The Saskatchewan Election: A 2020 Perspective e-book is a compilation of individual chapters authored by those in academia, industry and media, on issues that were and are important to residents leading up to and after the 2020 provincial election. From election finances, to issues of gender and diversity, to COVID-19, the e-book provides a record of how these issues contributed to this year's election outcomes.
Contributions to this year's e-book were submitted by individuals from the University of Regina, University of Saskatchewan, First Nations University of Canada, University of British Columbia, University of Manitoba, University of Toronto, Regina Leader-Post/Saskatoon Star Phoenix, Western Producer, and the Saskatchewan Chamber of Commerce.
This e-book has been dedicated to our colleague, Joe Garcea, whose contribution to our understanding of local, provincial and federal politics has been outstanding.
Foreword ~ Mandates and the Eight Most Powerful Words in Politics
By BRAD WALL, former Premier of Saskatchewan
‘They did what they said they would do.’ I am not sure there is any statement more salutary for a political party.
Those who voted for that party have their bias confirmed by each promise kept, and even many of those who voted another way will give credit, if not for the promise itself, then for the integrity and the earnestness. For a political party or leader to earn that brand is an achievement that invariably widens the base of support; it also has staying power.

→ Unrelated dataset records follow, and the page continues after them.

(* ===== verification/Merkle.v ===== *)
(** * Merkle trees and inclusion proofs ([evm/splashmerkle])

    The tree behind the addresses of multi-signature keys: the inputs are the
    first layer, every layer is hashed in pairs into the next one, and all nodes
    lie in one slice.  A node finds its sibling through a pointer; the model
    keeps the position of the sibling in the slice, where the nodes have the
    values the pointers see once a layer is built.  Byte slices do not share
    spare capacity.  The hash is a parameter. *)
From stdpp Require Import base list list_numbers sets strings pretty.
From Stdlib Require Import Lia.
From S2P Require Import Prelude GoText.

Set Default Goal Selector "!".
Local Open Scope list_scope.

Record Node := mkNode { H : string; isLeaf : bool; SiblingLeft : option nat; SiblingRight : option nat }.
Record Tree := mkTree { Root : string; Nodes : list Node; Inputs : nat }.

Definition blankNode : Node := mkNode EmptyString false None None.
Definition with_H (h : string) (n : Node) : Node := mkNode h (isLeaf n) (SiblingLeft n) (SiblingRight n).
Definition with_leaf (n : Node) : Node := mkNode (H n) true (SiblingLeft n) (SiblingRight n).
Definition with_left (i : nat) (n : Node) : Node := mkNode (H n) (isLeaf n) (Some i) (SiblingRight n).
Definition with_right (i : nat) (n : Node) : Node := mkNode (H n) (isLeaf n) (SiblingLeft n) (Some i).

Definition GetSibling (nodes : list Node) (n : Node) : option Node :=
  match SiblingLeft n, SiblingRight n with Some i, _ => nodes !! i | None, Some i => nodes !! i | None, None => None end.

(** ** Construction *)
Definition base_step (input : list string) (nodes : list Node) (i : nat) : outcome (list Node) :=
  h ← or_panic (input !! i);
  let nodes := <[i := mkNode h false None None]> nodes in
  Ret (if Nat.odd i && bool_decide (0 < i) then alter (with_right i) (i - 1) (alter (with_left (i - 1)) i nodes) else alter with_leaf i nodes).

Definition constructBase (input : list string) : outcome (list Node) :=
  foldM (base_step input) (replicate (length input) blankNode) (seq 0 (length input)).

Section merkle.
Context (Hash : string -> string).

(** [inNodes] are [n] nodes of [nodes] from [lo]; the new nodes will lie at
    the end of [nodes]. *)
Definition layer_step (nodes : list Node) (lo outNodesCount : nat) (outNodes : list Node) (i : nat) : outcome (list Node) :=
  if Nat.even i then
    leftNode ← or_panic (nodes !! (lo + i));
    let hash := match GetSibling nodes leftNode with None => Hash (H leftNode) | Some rightNode => Hash (H leftNode +:+ H rightNode) end in
    let out := Nat.div2 i in
    let outNodes := alter (with_H hash) out outNodes in
    Ret (if bool_decide (out + 1 < outNodesCount) && Nat.even out then
           alter (with_left (length nodes + out)) (out + 1) (alter (with_right (length nodes + (out + 1))) out (alter with_leaf out outNodes))
         else outNodes)
  else Ret outNodes.

Definition generateLayerFrom (nodes : list Node) (lo n : nat) : outcome (list Node) :=
  let outNodesCount := Nat.div2 (n + 1) in
  foldM (layer_step nodes lo outNodesCount) (replicate outNodesCount blankNode) (seq 0 n).

Fixpoint construct_layers (fuel : nat) (nodes : list Node) (lo n : nat) : outcome (string * list Node) :=
  match fuel with
  | 0 => Diverges
  | S fuel =>
    newlayer ← generateLayerFrom nodes lo n;
    match newlayer with
    | [root] => Ret (H root, nodes ++ newlayer)
    | [] => Ret (H blankNode, nodes ++ newlayer)
    | _ => construct_layers fuel (nodes ++ newlayer) (length nodes) (length newlayer)
    end
  end.

Definition ConstructTree (input : list string) : outcome Tree :=
  base ← constructBase input;
  '(root, nodes) ← construct_layers (S (length input)) base 0 (length input);
  Ret (mkTree root nodes (length input)).

(** ** Proofs *)
Record ProofHelper := mkHelper { helper_H : string; helper_isLeaf : bool }.
Record Proof_ := mkProof { Target : string; helpers : list ProofHelper; isTargetLeft : bool }.
Definition MAXDEPTH : nat := 4.

Definition IncludesInput (tree : Tree) (input : string) : bool := existsb (fun n => bool_decide (H n = input)) (take (Inputs tree) (Nodes tree)).

Fixpoint find_index (nodes : list Node) (target : string) (i : nat) : option nat :=
  match nodes with [] => None | n :: nodes => if decide (H n = target) then Some i else find_index nodes target (S i) end.
Definition GetIndex (tree : Tree) (target : string) : nat := default 0 (find_index (Nodes tree) target 0).

Definition helper_for (nodes : list Node) (n : Node) (buf : string) : ProofHelper :=
  match GetSibling nodes n with Some sib => mkHelper (H sib) (isLeaf sib) | None => mkHelper buf (isLeaf n) end.

(** The hash of a node and its sibling; a right node without sibling is a nil
    dereference. *)
Definition parent_hash (nodes : list Node) (n : Node) : outcome string :=
  if isLeaf n then Ret (match GetSibling nodes n with Some rightNode => Hash (H n +:+ H rightNode) | None => Hash (H n) end)
  else match GetSibling nodes n with Some leftNode => Ret (Hash (H leftNode +:+ H n)) | None => Panics end.

Fixpoint proof_loop (depth : nat) (tree : Tree) (index : nat) (hs : list ProofHelper) : outcome (list ProofHelper) :=
  match depth with
  | 0 => Ret hs
  | S depth =>
    n ← or_panic (Nodes tree !! index);
    buf ← parent_hash (Nodes tree) n;
    let index := GetIndex tree buf in
    if bool_decide (length (Nodes tree) - 1 <= index) then Ret hs
    else n ← or_panic (Nodes tree !! index);
         proof_loop depth tree index (hs ++ [helper_for (Nodes tree) n buf])
  end.

Definition GenerateProofFor (tree : Tree) (target : string) : outcome (Proof_ + string) :=
  if negb (IncludesInput tree target) then Ret (inr "target not contained withing tree inputs")
  else
    let index := GetIndex tree target in
    n ← or_panic (Nodes tree !! index);
    hs ← proof_loop MAXDEPTH tree index [helper_for (Nodes tree) n EmptyString];
    Ret (inl (mkProof target hs (isLeaf n))).

Definition verify_step (hash : string) (h : ProofHelper) : string :=
  if helper_isLeaf h then Hash (helper_H h +:+ hash) else Hash (hash +:+ helper_H h).

Definition Verify (proof : Proof_) (merklerootHash : string) : outcome bool :=
  match helpers proof with
  | [] => Panics
  | h :: hs =>
    let hash := if isTargetLeft proof then Hash (Target proof +:+ helper_H h) else Hash (helper_H h +:+ Target proof) in
    Ret (bool_decide (foldl verify_step hash hs = merklerootHash))
  end.

(** ** The layers *)
Fixpoint next_layer (l : list string) : list string :=
  match l with
  | x :: y :: l => Hash (x +:+ y) :: next_layer l
  | [x] => [Hash x]
  | [] => []
  end.

(** The layers above [l], up to the root. *)
Fixpoint layers (fuel : nat) (l : list string) : list (list string) :=
  match fuel with
  | 0 => []
  | S fuel => next_layer l :: if bool_decide (length (next_layer l) <= 1) then [] else layers fuel (next_layer l)
  end.
Definition all_layers (input : list string) : list (list string) := input :: layers (S (length input)) input.
Definition merkle_root (input : list string) : string := default EmptyString (last (all_layers input) ≫= head).
End merkle.

(** ** The nodes of a layer in closed form *)
Definition link (base : bool) (lo m i : nat) (h : string) : Node :=
  mkNode h (Nat.even i && (base || bool_decide (i + 1 < m))) (if Nat.odd i then Some (lo + (i - 1)) else None)
    (if Nat.even i && bool_decide (i + 1 < m) then Some (lo + (i + 1)) else None).
Definition linked (base : bool) (lo : nat) (l : list string) : list Node := imap (link base lo (length l)) l.
Fixpoint link_all (off : nat) (ls : list (list string)) : list Node :=
  match ls with [] => [] | l :: ls => linked false off l ++ link_all (off + length l) ls end.

Lemma odd_even i : Nat.odd i = negb (Nat.even i).
Proof. by rewrite Nat.negb_even. Qed.
Lemma process_ok s : pinv s -> phase s = Looking -> launched s = n -> inflight s = [] -> pinv (process s).
Proof.
  intros Hs Hph Hl Hf. assert (forall i, i < n -> looked s i) as Hlk by (intros i Hi; split; [lia|rewrite Hf; apply not_elem_of_nil]).
  pose proof (process_outcomes_counted (outcomes s) (slots s) (fun i Hi => proj2 (p_outcomes _ Hs) i (Hlk i Hi)) (b_length _ _ _ _ (p_block _ Hs))) as Hct.
  pose proof (block_processed _ _ _ _ _ Hlk Hct (p_block _ Hs)) as Hb.
  unfold process. destruct (process_outcomes (outcomes s) (slots s)) as [stats out]. cbn [snd] in Hb.
  assert (Stopped ∉ consumers s) as Hst.
  { intros Hst. apply (p_stopped _ Hs) in Hst as [? _]. pose proof (p_phase _ Hs) as Hp. unfold phase_ok in Hp. rewrite Hph in Hp. congruence. }
  destruct Hs as [H1 H2 H3 H4 H5 H6 H7 H8 H9 H10 H11]. split; cbn; try done.
  unfold phase_ok. cbn. split_and!; try done. destruct Hct as [C1 C2 C3 C4 C5 C6 C7 C8]. by split.
Qed.

Lemma return_ok s stats : pinv s -> phase s = Draining stats -> forallb is_stopped (consumers s) = true -> pinv (with_phase s (Returned (result_of s stats))).
Proof.
  intros Hs Hph Hall. destruct Hs as [H1 H2 H3 H4 H5 H6 H7 H8 H9 H10 H11]. split; cbn; try done.
  unfold phase_ok in *. rewrite Hph in H11. cbn. destruct H11 as (_ & Hl & Hf & Hct). exists stats. unfold result_of. rewrite H8. done.
Qed.
(* ===== verification/SpecSets.v ===== *)
(** * The predicted sets: [utils/mainnet_spec_executor.go]

    What the key sets of the static analysis cover, and [LLMSpecExecuteAll], the
    sequential prediction of a block, which completes the sets of executed
    transactions with account keys as well. *)
From stdpp Require Import base gmap sets list list_numbers strings.
From Stdlib Require Import ZArith Ascii Lia.
From S2P Require Import Prelude RWSet GoText KeyDerive ContractManager StateDB StateSpec HexKeys Execution ReplayAdapter Levm SpecFallback SpecArgs SpecExecutor.

Set Default Goal Selector "!".
Local Open Scope string_scope.
Local Open Scope list_scope.

Section serial.
Context (keccak256 : string -> Hash) (recover : string -> string -> option string).
Context (disk : string -> string -> option MainnetLLMResponse) (m : MainnetContractManager).
Context (rng : gset string -> list string) (rng_hash : gset Hash -> list Hash) (undefined_big : string -> Z).
Context (run : Context -> Contract -> string -> eprog frame_result) (db : Database).
Context (txs : list RawTransaction) (blockNum : Z).
(** The clock when transaction [i] is executed. *)
Context (now : nat -> Z).
Local Abbreviation n := (length txs).

(** An executed set with the account keys. *)
Definition completed (rw : ReplayRWSet) (tx : RawTransaction) (args : MainnetTxArgs) : ReplayRWSet :=
  let '(readKeys, writeKeys) := augmentAccountKeys rng (ReadKeys rw) (WriteKeys rw) tx args in
  mkReplayRWSet (Ref rw) (Success rw) (ReplayAdapter.GasUsed rw) readKeys writeKeys (Error rw).

Definition sender_args (tx : RawTransaction) : MainnetTxArgs := mkArgs EmptyString EmptyString (ToLower (raw_From tx)) EmptyString EmptyString.

Record predict_state := mkPredict { s_exec : LevmSpecFallback; s_items : item_cache; s_out : list (option ReplayRWSet) }.

(** [PreExecute] and the completion of its set; [inr] is the early return. *)
Definition fallback_tx (st : predict_state) (i : nat) (tx : RawTransaction) (args : MainnetTxArgs) : outcome (predict_state + exec_error) :=
  PreExecute keccak256 run rng_hash undefined_big db (s_exec st) blockNum (Z.of_nat i) (now i) ≫= fun '(f, (rw, ferr)) =>
  match ferr with
  | Some e => Ret (inr (EvmFallback i e))
  | None => or_panic rw ≫= fun rw => Ret (inl (mkPredict f (s_items st) (<[i := Some (completed rw tx args)]> (s_out st))))
  end.

Definition execute_tx (st : predict_state + exec_error) (i : nat) : outcome (predict_state + exec_error) :=
  match st with
  | inr e => Ret (inr e)
  | inl st =>
    or_panic (txs !! i) ≫= fun tx =>
    if no_analysis tx then fallback_tx st i tx (sender_args tx) else
    let args := tx_args keccak256 m tx in
    GetConservativeRWSet keccak256 recover disk m (s_items st) (tx_target tx) (tx_selector tx) args ≫= fun '(cache, r) =>
    match r with
    | inl _ => fallback_tx (mkPredict (s_exec st) cache (s_out st)) i tx args
    | inr (readKeys, writeKeys) =>
      let '(readKeys, writeKeys) := augmentAccountKeys rng readKeys writeKeys tx args in
      Ret (inl (mkPredict (s_exec st) cache (<[i := Some (llm_set blockNum i tx (mkOutcome true readKeys writeKeys EmptyString))]> (s_out st))))
    end
  end.

Definition LLMSpecExecuteAll (cache : item_cache) (evmExec : LevmSpecFallback) : outcome (predict_state + exec_error) :=
  foldM execute_tx (inl (mkPredict evmExec cache (replicate n None))) (seq 0 n).

(** ** What it returns *)
(** The analysis of a transaction, with an empty cache. *)
Definition analysis (tx : RawTransaction) : option (list string * list string) :=
  if no_analysis tx then None else
  match GetConservativeRWSet keccak256 recover disk m ∅ (tx_target tx) (tx_selector tx) (tx_args keccak256 m tx) with
  | Ret (_, inr keys) => Some keys
  | _ => None
  end.

Definition predicted (T : spec_state) (i : nat) (tx : RawTransaction) (rw : ReplayRWSet) : Prop :=
  match analysis tx with
  | Some (readKeys, writeKeys) =>
    let '(readKeys, writeKeys) := augmentAccountKeys rng readKeys writeKeys tx (tx_args keccak256 m tx) in
    rw = llm_set blockNum i tx (mkOutcome true readKeys writeKeys EmptyString)
  | None => exists rw0, executed keccak256 rng_hash undefined_big run txs blockNum T i rw0 /\
      rw = completed rw0 tx (if no_analysis tx then sender_args tx else tx_args keccak256 m tx)
  end.

Context (Halias : forall id a, aliasToAddr m !! id = Some a -> no_colon a).
Context (Htarget : forall tx, tx ∈ txs -> no_colon (raw_To tx)).
Context (Hderive : forall tx c acc w, tx ∈ txs -> is_Ret (tryKeyDeriver keccak256 recover c acc (tx_args keccak256 m tx) w)).
Context (T : spec_state) (Hrun : forall ctx c input, framed (run ctx c input)) `{!CodeDB keccak256 db}.
Context (Hret : forall i tx now, txs !! i = Some tx -> is_Ret (spec_PreExecute keccak256 run rng_hash undefined_big T blockNum (Z.of_nat i) now tx)).

Definition predict_inv (k : nat) (st : predict_state + exec_error) : Prop :=
  exists s, st = inl s /\ cache_ok m (s_items s) /\ ready keccak256 db (s_exec s) T /\ same_block (mkFallback None txs blockNum) (s_exec s) /\
    length (s_out s) = n /\ forall i tx, i < k -> txs !! i = Some tx -> exists rw, s_out s !! i = Some (Some rw) /\ predicted T i tx rw.

Lemma predict_extends s k tx f cache rw : txs !! k = Some tx -> predicted T k tx rw -> predict_inv k (inl s) ->
  cache_ok m cache -> ready keccak256 db f T -> same_block (mkFallback None txs blockNum) f ->
  predict_inv (S k) (inl (mkPredict f cache (<[k := Some rw]> (s_out s)))).
Proof.
  intros Htx Hp (s' & [= <-] & _ & _ & _ & Hl & Hout) Hc Hr Hb. eexists. split; [done|]. cbn. split_and!; try done; [by rewrite length_insert|].
  intros i tx' Hi Htx'. destruct (decide (i = k)) as [->|Hne].
  - rewrite Htx in Htx'. injection Htx' as <-. exists rw. split; [|done]. apply list_lookup_insert_eq. rewrite Hl. by eapply lookup_lt_Some.
  - rewrite list_lookup_insert_ne by done. apply Hout; [lia|done].
Qed.

Lemma fallback_extends s k tx cache : txs !! k = Some tx -> analysis tx = None -> predict_inv k (inl s) -> cache_ok m cache ->
  exists st, fallback_tx (mkPredict (s_exec s) cache (s_out s)) k tx (if no_analysis tx then sender_args tx else tx_args keccak256 m tx) = Ret st /\ predict_inv (S k) st.
Proof.
  intros Htx Ha Hs Hc. pose proof Hs as (s' & [= <-] & _ & Hr & Hb & _).
  destruct (worker_executes keccak256 rng_hash undefined_big run db txs blockNum T Hrun Hret (s_exec s) k tx (now k) Hr Hb Htx)
    as (f & rw & He & Hex & Hr' & Hb'). unfold fallback_tx. cbn [s_exec s_items s_out]. rewrite He. cbn. eexists. split; [done|].
  apply (predict_extends s k tx); try done. unfold predicted. rewrite Ha. by exists rw.
Qed.

Lemma execute_extends st k : k < n -> predict_inv k st -> exists st', execute_tx st k = Ret st' /\ predict_inv (S k) st'.
Proof.
  intros Hk Hs. pose proof Hs as (s & -> & Hc & Hr & Hb & _). destruct (lookup_lt_is_Some_2 txs k Hk) as [tx Htx]. pose proof (list_elem_of_lookup_2 _ _ _ Htx) as Hin.
  unfold execute_tx. rewrite Htx. cbn [or_panic]. rewrite bind_ret. pose proof (fallback_extends s k tx) as Hfb. unfold analysis in Hfb. destruct (no_analysis tx) eqn:En.
  { destruct s as [f c out]. by apply Hfb. }
  destruct (GetConservativeRWSet_same keccak256 recover disk m Halias (tx_args keccak256 m tx) (fun c acc w => Hderive tx c acc w Hin) (tx_target tx) (tx_selector tx) (s_items s) ∅)
    as (c1 & c2 & r & E1 & E2 & Hc1 & _); [by apply no_colon_ToLower, Htarget|done|intros addr label it _ E; by rewrite lookup_empty in E|].
  rewrite E1, bind_ret. rewrite E2 in Hfb. destruct r as [e|[rks wks]]; [by apply Hfb|].
  destruct (augmentAccountKeys rng rks wks tx (tx_args keccak256 m tx)) as [rks' wks'] eqn:Ea. eexists. split; [done|].
  apply (predict_extends s k tx); try done. unfold predicted, analysis. rewrite En, E2, Ea. done.
Qed.
End serial.

(** Sequential prediction on a worker loaded with the witness returns a set
    for every transaction: the completed key sets of the analysis where it has
    an answer, and otherwise the keys of the execution on the witness state
    completed with the account keys; no transaction's answer depends on the
    ones before it. *)
Theorem LLMSpecExecuteAll_correct keccak256 recover disk m rng rng_hash undefined_big run db txs blockNum now cache evmExec T :
  CodeDB keccak256 db -> (forall ctx c input, framed (run ctx c input)) ->
  (forall id a, aliasToAddr m !! id = Some a -> no_colon a) -> (forall tx, tx ∈ txs -> no_colon (raw_To tx)) ->
  (forall tx c acc w, tx ∈ txs -> is_Ret (tryKeyDeriver keccak256 recover c acc (tx_args keccak256 m tx) w)) ->
  (forall i tx now, txs !! i = Some tx -> is_Ret (spec_PreExecute keccak256 run rng_hash undefined_big T blockNum (Z.of_nat i) now tx)) ->
  cache_ok m cache -> ready keccak256 db evmExec T -> same_block (mkFallback None txs blockNum) evmExec ->
  exists s, LLMSpecExecuteAll keccak256 recover disk m rng rng_hash undefined_big run db txs blockNum now cache evmExec = Ret (inl s) /\
    length (s_out s) = length txs /\
    forall i tx, txs !! i = Some tx -> exists rw, s_out s !! i = Some (Some rw) /\
      predicted keccak256 recover disk m rng rng_hash undefined_big run txs blockNum T i tx rw.
Proof.
  intros Hdb Hrun Halias Htarget Hderive Hret Hc Hr Hb. unfold LLMSpecExecuteAll.
  destruct (foldM_seq_inv (execute_tx keccak256 recover disk m rng rng_hash undefined_big run db txs blockNum now)
    (predict_inv keccak256 recover disk m rng rng_hash undefined_big run db txs blockNum T) (length txs) (inl (mkPredict evmExec cache (replicate (length txs) None)))) as (st & Hf & s & -> & _ & _ & _ & Hl & Hout).
  - eexists. split; [done|]. cbn. split_and!; try done; [apply length_replicate|lia].
  - intros i st Hi Hs. by apply execute_extends.
  - exists s. split; [done|]. split; [done|]. intros i tx Htx. apply Hout; [by eapply lookup_lt_Some|done].
Qed.

Definition mixed_worker : outcome LevmSpecFallback := NewLevmSpecFallback toy_keccak elements empty_db mixed_block (Some demo_witness) 1.

Lemma LLMSpecExecuteAll_correct_witness :
  exists f s, mixed_worker = Ret f /\
    LLMSpecExecuteAll toy_keccak (fun _ _ => None) (fun _ _ => None) known_manager elements elements (fun _ => 0%Z) demo_run empty_db mixed_block 1 (fun _ => 0%Z) ∅ f = Ret (inl s) /\
    length (s_out s) = 2.
Proof.
  pose proof (NewLevmSpecFallback_ready toy_keccak elements empty_db mixed_block (Some demo_witness) 1) as Hf.
  fold demo_effect in Hf. rewrite demo_effect_ret in Hf. destruct Hf as (sdb & Hnew & Hrep).
  destruct (LLMSpecExecuteAll_correct toy_keccak (fun _ _ => None) (fun _ _ => None) known_manager elements elements (fun _ => 0%Z) demo_run empty_db mixed_block 1 (fun _ => 0%Z) ∅
    (mkFallback (Some sdb) mixed_block 1) demo_state _ framed_demo_run known_aliases mixed_targets mixed_derives mixed_executes) as (s & Hs & Hl & _).
  - intros addr label it _ E. by rewrite lookup_empty in E.
  - exists sdb. split; [reflexivity|exact Hrep].
  - split; reflexivity.
  - exists (mkFallback (Some sdb) mixed_block 1), s. split; [exact Hnew|]. split; [exact Hs|exact Hl].
Defined.

(** ** What the sets of the analysis cover *)
Lemma acct_key_no_slot a f : slotKeyContractAddr (acct_key a f) = None.
Proof.
  unfold slotKeyContractAddr. change (SplitN ":"%char 3 (acct_key a f)) with ("acct" :: SplitN ":"%char 2 (a +:+ ":" +:+ f)).
  by destruct (SplitN _ 2 _) as [|x [|y [|z l]]].
Qed.

Lemma account_reads_acct tx inv k : k ∈ account_reads tx inv -> exists a f, k = acct_key a f.
Proof.
  unfold account_reads, sender_reads, target_reads, other_reads. rewrite !elem_of_app, list_elem_of_bind.
  intros [Hk|[Hk|(a & Hk & _)]]; repeat (destruct (String.eqb _ _) in Hk; cbn in Hk); repeat (apply elem_of_cons in Hk as [->|Hk]; [by eexists _, _|]); by apply not_elem_of_nil in Hk.
Qed.

Lemma account_writes_acct tx k : k ∈ account_writes tx -> exists a f, k = acct_key a f.
Proof.
  unfold account_writes, sender_writes, target_writes. rewrite !elem_of_app.
  intros [Hk|Hk]; destruct (String.eqb _ _) in Hk; try destruct (existsb _ _) in Hk; repeat (apply elem_of_cons in Hk as [->|Hk]; [by eexists _, _|]); by apply not_elem_of_nil in Hk.
Qed.

(** The account of a contract involved is read, unless it is the sender. *)
Lemma involved_read rks wks tx args a f :
  a ∈ involved rks wks tx args -> a <> EmptyString -> a <> ToLower (raw_From tx) -> f ∈ ["balance"; "exist"; "code"] ->
  acct_key a f ∈ account_reads tx (involved rks wks tx args).
Proof.
  intros Ha Hne Hf Hin. unfold account_reads. rewrite !elem_of_app. destruct (decide (a = ToLower (raw_To tx))) as [->|Ht].
  - right. left. unfold target_reads. destruct (String.eqb_spec (ToLower (raw_To tx)) EmptyString) as [?|_]; [done|]. set_solver.
  - right. right. apply list_elem_of_bind. exists a. split; [|by apply elem_of_elements]. unfold other_reads.
    destruct (String.eqb_spec a (ToLower (raw_From tx))) as [?|_]; [done|]. destruct (String.eqb_spec a (ToLower (raw_To tx))) as [?|_]; [done|]. set_solver.
Qed.

Lemma slotKeyContractAddr_some k a : slotKeyContractAddr k = Some a -> a <> EmptyString.
Proof.
  unfold slotKeyContractAddr. destruct (SplitN ":" 3 k) as [|kind [|addr [|x [|y l]]]]; try done. destruct (String.eqb kind "slot"); [|done].
  destruct (Nat.eqb_spec (String.length addr) 42) as [Hl|_]; [|done]. cbn [andb]. destruct (HasPrefix addr "0x"); [|done]. intros [= <-] E. by destruct addr.
Qed.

This is not to suggest that mandates are the same as or constituted only of the platforms and promises made by parties in election campaigns. Considering that voters often make that conflation, however, it must be considered here first.
It is my view that the public, as a general rule, would see the platform presented by a successful party in an election campaign as the party’s mandate. I think that most of the venerated authors of this compendium would agree that this is not at all unreasonable. It is equally true that the platform and promises presented during the election would also be viewed by their authors and presenters as the essential core of the party’s mandate.
That is certainly how I and my colleagues felt about our platform and our promises made in the run up to the Saskatchewan general election of November 7, 2007; we considered them our mandate.
Indeed, we decided to convene a media scrum the day after the election to announce our first promise kept—a pre-set Election Day. A few days later, we held the first caucus meeting of the new government, and I distributed again our platform document to each MLA. I offered something like “some people in Saskatchewan will be wondering …well, what now? What are they going to do now? Well, let me be clear (as I brandished our platform). We are going to do this!”
We did consider the election results—38 of 58 seats and 51 per cent of the popular vote—to be a mandate to implement that platform. In fact, we fully expected to be judged against its timely fulfillment.
There were elements of the mandate that came from beyond that platform, as there are for every newly elected or re-elected government. External events, such as an attempted potash takeover, for example, or some development in federal provincial relations, or a pandemic, can never be anticipated by a platform.
That mandate to meet those unanticipated challenges, to make those decisions, stems from the publicly communicated principles of the party, policy statements and resolutions, and yes, the actual election result itself.
When it was all said and done and the first four years had flown by, we still talked about that platform, those promises, and the mandate. And hoped, as every government hopes, it could be at least said of us that ‘they did what they said they would do.’